If you generalize this to consider polygons mirrored across points instead of edges, you can create point flexagons. It can also be generalized to include mirroring across edges or points within the same flexagon to give you skeletal flexagons. Or you can generalize this definition to include n-dimensional polytopes mirrored across n-1, n-2, etc. dimensional edges. These are called flexatopes.
Note that there are a couple additional things to note about the generalization to point flexagons. One is that folding a point flexagon into a single pat (where the same number is on the top and bottom) may result in a pat that's not valid. All that's required to make it valid, however, is to unfold it along one hinge so you have two adjacent pats, with a pair of equal numbers on each side. Additionally, you may end up with nested hinges.

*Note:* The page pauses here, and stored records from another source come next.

(** A condition that everything but the work on production code keeps, and that
    work keeps when it is unlocked. *)
Record closed (J : W -> list WorkspaceHandle -> Prop) : Prop := {
  cd_create : forall commit p w hs, J w hs -> match create commit p w with (Ok h, w') => J w' (hs ++ [h]) | (Err _, w') => J w' hs end;
  cd_apply : forall h files w hs, J w hs -> J (applyFiles h files w).2 hs;
  cd_diff : forall h w hs, J w hs -> J (diff h w).2 hs;
  cd_run : forall phase h gate selectors g w hs, J w hs -> J (run phase task contract h gate selectors g w).2 hs;
  cd_author : forall h g w hs, J w hs -> J (authorTests task contract h g w).2 hs;
  cd_evidence : forall e w hs, J w hs -> J (appendEvidence e w).2 hs;
  cd_cycle : forall r w hs, J w hs -> J (appendCycle r w).2 hs;
  cd_implement : forall h g d w hs, unlocked d -> J w hs -> J (implement task contract h g d w).2 hs;
  cd_refactor : forall r h g d revision w hs, refactor_code = Some r -> (exists d', unlocked d') -> J w hs -> J (r task contract h g d revision w).2 hs }.

Context (J : W -> list WorkspaceHandle -> Prop) (Hclosed : closed J).

Lemma preserves_stop {A} reason issues crashed : preserves J (stop (A := A) task reason issues crashed).
Proof.
  intros v Hv. unfold stop. destruct (buildTddCycleRecord _) as [r|e]; [|done]. cbn [current set_current].
  pose proof (cd_cycle _ Hclosed r (world v) (handles v) Hv) as Hc. cbn. by destruct (appendCycle r (world v)) as [[a|e] w].
Qed.

Lemma preserves_stop_if b reason issues : preserves J (stop_if task b reason issues).
Proof. apply preserves_if; [apply preserves_stop|apply preserves_ret]. Qed.

Lemma preserves_create p : preserves J (createWorkspace p).
Proof.
  intros v Hv. unfold createWorkspace, mbind, runM_bind, get, call, modify, mret, runM_ret. cbn.
  pose proof (cd_create _ Hclosed (repository_baseline (current v)) p (world v) (handles v) Hv) as Hc.
  by destruct (create (repository_baseline (current v)) p (world v)) as [[h|e] w].
Qed.

Lemma preserves_grant state budget proof : preserves J (phaseGrant effectivePolicy task cluster state budget proof).
Proof.
  apply preserves_bind; [apply preserves_get|intros gs]. apply preserves_bind; [apply preserves_attempt|intros [g reused]].
  apply preserves_bind; [apply preserves_if; [apply preserves_ret|by apply preserves_modify]|intros []]. apply preserves_ret.
Qed.

Lemma preserves_persist e : preserves J (persistEvidence e).
Proof. apply preserves_bind; [apply preserves_call, cd_evidence, Hclosed|intros []]. by apply preserves_modify. Qed.

Lemma preserves_differs files digest : preserves J (patch_differs files digest).
Proof. apply preserves_bind; [apply preserves_attempt|intros p]. apply preserves_ret. Qed.

Lemma preserves_digest e : preserves J (digest_of_evidence e).
Proof. destruct e; apply preserves_attempt. Qed.

Lemma preserves_run phase h g : preserves J (run_gate task contract cluster phase h g).
Proof. apply preserves_call. intros w hs. apply cd_run, Hclosed. Qed.

Lemma preserves_apply h files : preserves J (call (applyFiles h files)).
Proof. apply preserves_call. intros w hs. apply cd_apply, Hclosed. Qed.

Lemma preserves_diff h : preserves J (call (diff h)).
Proof. apply preserves_call. intros w hs. apply cd_diff, Hclosed. Qed.
End unlocking.

Create HintDb preserves.
#[export] Hint Resolve preserves_ret preserves_get preserves_attempt preserves_stop preserves_stop_if preserves_create preserves_grant
  preserves_persist preserves_differs preserves_digest preserves_run preserves_apply preserves_diff : preserves.
#[export] Hint Extern 1 (preserves _ (modify _)) => (by apply preserves_modify) : preserves.

(** Goes through a run bind by bind and branch by branch. *)
Ltac preserve := repeat (intros; first
  [ solve [eauto with preserves]
  | progress cbv beta
  | lazymatch goal with
    | |- preserves _ (_ ≫= _) => apply preserves_bind
    | |- preserves _ (match ?x with _ => _ end) => destruct x
    | |- preserves _ (let '(_, _) := ?x in _) => destruct x
    end ]).

Section unlocked_runs.
Context {W : Type} `{Hash} `{Collation} `{ErrorTexts} `{IsolatedWorkspacePort W} `{StrictTddPorts W}.
Variables (effectivePolicy : EffectivePolicy) (task : TaskSpecification) (contract : TaskTddContract) (cluster : AssertionCluster).
Context (J : W -> list WorkspaceHandle -> Prop) (Hclosed : closed task contract cluster J).

Lemma preserves_baseline : preserves J (baseline_phase effectivePolicy task contract cluster).
Proof. unfold baseline_phase. preserve. Qed.

Lemma preserves_author : preserves J (author_phase effectivePolicy task contract cluster).
Proof. unfold author_phase, emptyScopeStop. preserve. apply preserves_call. intros w hs. by eapply cd_author. Qed.

Lemma preserves_red testPatch digest : preserves J (red_phase effectivePolicy task contract cluster testPatch digest).
Proof. unfold red_phase. preserve. Qed.

Lemma preserves_green testPatch digest d : unlocked task contract cluster d ->
  preserves J (implementation_phase effectivePolicy task contract cluster testPatch digest d).
Proof. intros Hd. unfold implementation_phase, emptyScopeStop. preserve. apply preserves_call. intros w hs. by eapply cd_implement. Qed.

Lemma preserves_refactor testPatch digest files revision d : unlocked task contract cluster d ->
  preserves J (refactor_phase effectivePolicy task contract cluster testPatch digest files revision).
Proof.
  intros Hd. unfold refactor_phase, emptyScopeStop. destruct refactor_code as [r|] eqn:Hr; [|eapply preserves_stop; done].
  destruct (ct_refactor contract); [|eapply preserves_stop; done]. preserve.
  apply preserves_call. intros w hs. eapply cd_refactor; [done..|by eexists].
Qed.

Lemma preserves_seal : preserves J (seal task).
Proof. unfold seal. preserve. apply preserves_call. intros w hs. by eapply cd_cycle. Qed.

Lemma preserves_chain (v : Vars W) : state (current v) = Baseline_guard -> cycle_ok (current v) -> J (world v) (handles v) ->
  J (world (chain effectivePolicy task contract cluster v).2) (handles (chain effectivePolicy task contract cluster v).2).
Proof.
  intros Hs Hok Hv. unfold chain. apply preserves_bind_at; [by apply preserves_baseline|]. intros [] v1 Hb Hv1.
  apply baseline_next in Hb as (b & Hb & _); [|done]. destruct (baseline_moves task contract cluster _ _ _ Hs Hb) as [S1 Hs1].
  apply preserves_bind_at; [by apply preserves_author|]. intros [testPatch digest] v2 Hf Hv2. apply author_next in Hf as [Hf _]; [|done].
  destruct (author_moves cluster _ _ _ _ Hs1 (move_ok _ _ S1 Hok) Hf) as (_ & Hs2 & Hbe & Hdig).
  apply preserves_bind_at; [by apply preserves_red|]. intros d v3 Hr Hv3. apply red_next in Hr as (red & Hr & Hrd & _ & _ & Hst); [|done..].
  assert (unlocked task contract cluster d) as Hd by (by exists (current v2), (current v3), testPatch, digest, red).
  apply preserves_bind; [by apply preserves_green|intros [files revision]|done].
  apply preserves_bind; [apply preserves_if; [by eapply preserves_refactor|apply preserves_ret]|intros []]. apply preserves_seal.
Qed.

(** A way a run ends, once the list of its workspaces is known. *)
Local Ltac ends := do 3 eexists; split; [reflexivity|assumption].

(** Up to the finally clause. *)
Lemma preserves_run_task plan (w : W) :
  ct_assertion_clusters contract = [cluster] ->
  J w [] ->
  (forall w, J w [] -> J (listCycles (cl_logical_cycle_id cluster) w).2 [] /\ J (listEvidence (cl_logical_cycle_id cluster) w).2 [] /\
     J (readBaseline w).2 []) ->
  exists s hs w', run_attempt effectivePolicy task contract plan w = (s, (hs, w')) /\ J w' hs.
Proof.
  intros Hcl Hw Hports. unfold run_attempt. rewrite Hcl. destruct (ct_contract_mode contract); [|ends..].
  case_bool_decide; cbn [negb]; [|ends]. case_bool_decide; cbn [negb]; [|ends].
  pose proof (proj1 (Hports w Hw)) as Hw1. destruct (listCycles (cl_logical_cycle_id cluster) w) as [[previous|e] w1]; [|ends]. cbn in Hw1.
  destruct (find_first _ previous) as [r|].
  - pose proof (proj1 (proj2 (Hports w1 Hw1))) as Hw2. destruct (listEvidence (cl_logical_cycle_id cluster) w1) as [[ev|e] w2]; ends.
  - pose proof (proj2 (proj2 (Hports w1 Hw1))) as Hw2. destruct (readBaseline w1) as [[baseline|e] w2]; [|ends]. cbn in Hw2.
    destruct (createTddCycle _ _ _ _ _ _) as [view|e] eqn:Hc; [|ends].
    pose proof (created_ok _ _ _ _ _ _ _ Hc) as Hok.
    assert (state view = Baseline_guard) as Hs. { unfold createTddCycle in Hc. apply bind_Ok in Hc as (? & _ & [= <-]). done. }
    pose proof (preserves_chain (Variables w2 view [] [] []) Hs Hok Hw2) as Hch.
    destruct (chain effectivePolicy task contract cluster _) as [f v]. cbn in Hch. unfold settle.
    destruct f as [o|o|e|e]; [ends..| |ends].
    pose proof (preserves_stop task contract cluster J Hclosed (A := CompletedOutcome) ("TDD attempt crashed: " +:+ e) [state_order] true v Hch) as Hst.
    destruct (stop _ _ _ _ v) as [[o|o|e'|e'] v']; ends.
Qed.
End unlocked_runs.

(** What a client of the other ports relies on: they make no workspaces. *)
Class TddPortLaws (W : Type) `{WorkspaceLaws W} `{StrictTddPorts W} : Type := {
  run_live : forall phase t c h gate selectors g w, live (run phase t c h gate selectors g w).2 ⊆ live w;
  author_live : forall t c h g w, live (authorTests t c h g w).2 ⊆ live w;
  implement_live : forall t c h g d w, live (implement t c h g d w).2 ⊆ live w;
  refactor_live : forall r t c h g d revision w, refactor_code = Some r -> live (r t c h g d revision w).2 ⊆ live w;
  cycles_live : forall cycle w, live (listCycles cycle w).2 ⊆ live w;
  evidence_live : forall cycle w, live (listEvidence cycle w).2 ⊆ live w;
  append_live : forall e w, live (appendEvidence e w).2 ⊆ live w;
  record_live : forall r w, live (appendCycle r w).2 ⊆ live w;
  baseline_live : forall w, live (readBaseline w).2 ⊆ live w }.

Definition ids (hs : list WorkspaceHandle) : gset string := list_to_set (map workspace_id hs).

(** The workspaces of [hs] whose destruction fails. *)
Fixpoint survivors `{IsolatedWorkspacePort W} (hs : list WorkspaceHandle) (w : W) : gset string :=
  match hs with
  | [] => ∅
  | h :: hs' => let (r, w') := destroy h w in (match r with Ok _ => ∅ | Err _ => {[workspace_id h]} end) ∪ survivors hs' w'
  end.

Lemma destroyed_live `{WorkspaceLaws W} hs : forall w, live (destroy_all hs w) ⊆ (live w ∖ ids hs) ∪ survivors hs w.
Proof.
  induction hs as [|h hs IH]; intros w; [unfold ids; set_solver|].
  cbn [destroy_all foldl survivors]. fold (destroy_all hs (destroy h w).2).
  pose proof (destroy_live h w) as Hd. unfold ids in *. cbn [map list_to_set].
  generalize dependent (list_to_set (map workspace_id hs) : gset string). intros I IH x.
  destruct (destroy h w) as [[r|e] w']; cbn [snd]; intros Hx; specialize (IH w' x Hx); destruct (decide (x = workspace_id h)); set_solver.
Qed.

Lemma held_closed `{Hash} `{Collation} `{ErrorTexts} {W} `{TddPortLaws W} task contract cluster (w0 : W) : clean_create (W := W) ->
  closed task contract cluster (fun w hs => live w ⊆ live w0 ∪ ids hs).
Proof.
  intros Hclean. split; intros.
  - pose proof (create_live commit p w) as Hc. pose proof (Hclean commit p w) as He.
    destruct (create commit p w) as [[h|e] w']; [specialize (Hc _ _ eq_refl)|specialize (He _ _ eq_refl); set_solver]. unfold ids in *. rewrite map_app, list_to_set_app. cbn. set_solver.
  - etrans; [apply applyFiles_live|done].
  - etrans; [apply diff_live|done].
  - etrans; [apply run_live|done].
  - etrans; [apply author_live|done].
  - etrans; [apply append_live|done].
  - etrans; [apply record_live|done].
  - etrans; [apply implement_live|done].
  - etrans; [by eapply refactor_live|done].
Qed.

(** ** Properties *)

(** C15. A run under strict TDD destroys the workspaces it made: whether it
    completes, is blocked in some phase, crashes or is rejected, a workspace that
    is there afterwards was there before, or is one of those the run made and
    its destruction failed (the failure is swallowed: the cleanup is best
    effort). For ports under which a [create] that fails leaves no workspace, a
    [destroy] that returns has removed its own, and nothing but [create] makes
    one. *)
Theorem workspaces_released `{Hash} `{Collation} `{ErrorTexts} {W} `{TddPortLaws W} policy task contract plan (w : W) : clean_create (W := W) ->
  let '(hs, w') := (run_attempt policy task contract plan w).2 in
  live (runTask policy task contract plan w).2 ⊆ live w ∪ survivors hs w'.
Proof.
  intros Hclean. unfold runTask.
  assert (exists s hs w', run_attempt policy task contract plan w = (s, (hs, w')) /\ live w' ⊆ live w ∪ ids hs) as (s & hs & w' & -> & Hw').
  { destruct (ct_assertion_clusters contract) as [|cluster [|c2 cs]] eqn:Hcl.
    1, 3: unfold run_attempt; rewrite Hcl; destruct (ct_contract_mode contract); eexists _, [], w; (split; [done|apply union_subseteq_l]).
    apply (preserves_run_task policy task contract cluster _ (held_closed task contract cluster w Hclean) plan w Hcl).
    - apply union_subseteq_l.
    - intros w1 Hw1. split_and!; (etrans; [|exact Hw1]); [apply cycles_live|apply evidence_live|apply baseline_live]. }
  cbn [snd]. pose proof (destroyed_live hs w') as Hd. generalize dependent (ids hs). intros I Hw' Hd. set_solver.
Qed.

In the equivalent edge flexagon, only one of these hinges will open.
For example, the pinch class for a flexagon is all the states reachable from an initial state using just the pinch flex. Most flexagon theory is only concerned with pinch classes. But you could also explore other possibilities, such as the tuck-pyramid-shuffle class that uses both the tuck flex and pyramid shuffle.
The Tuckerman traverse is a recipe for always finding a pinch traverse for an even ordered triangle flexagon. You simply keep performing a pinch flex at the same vertex until you can't anymore. You then step to the next vertex and repeat.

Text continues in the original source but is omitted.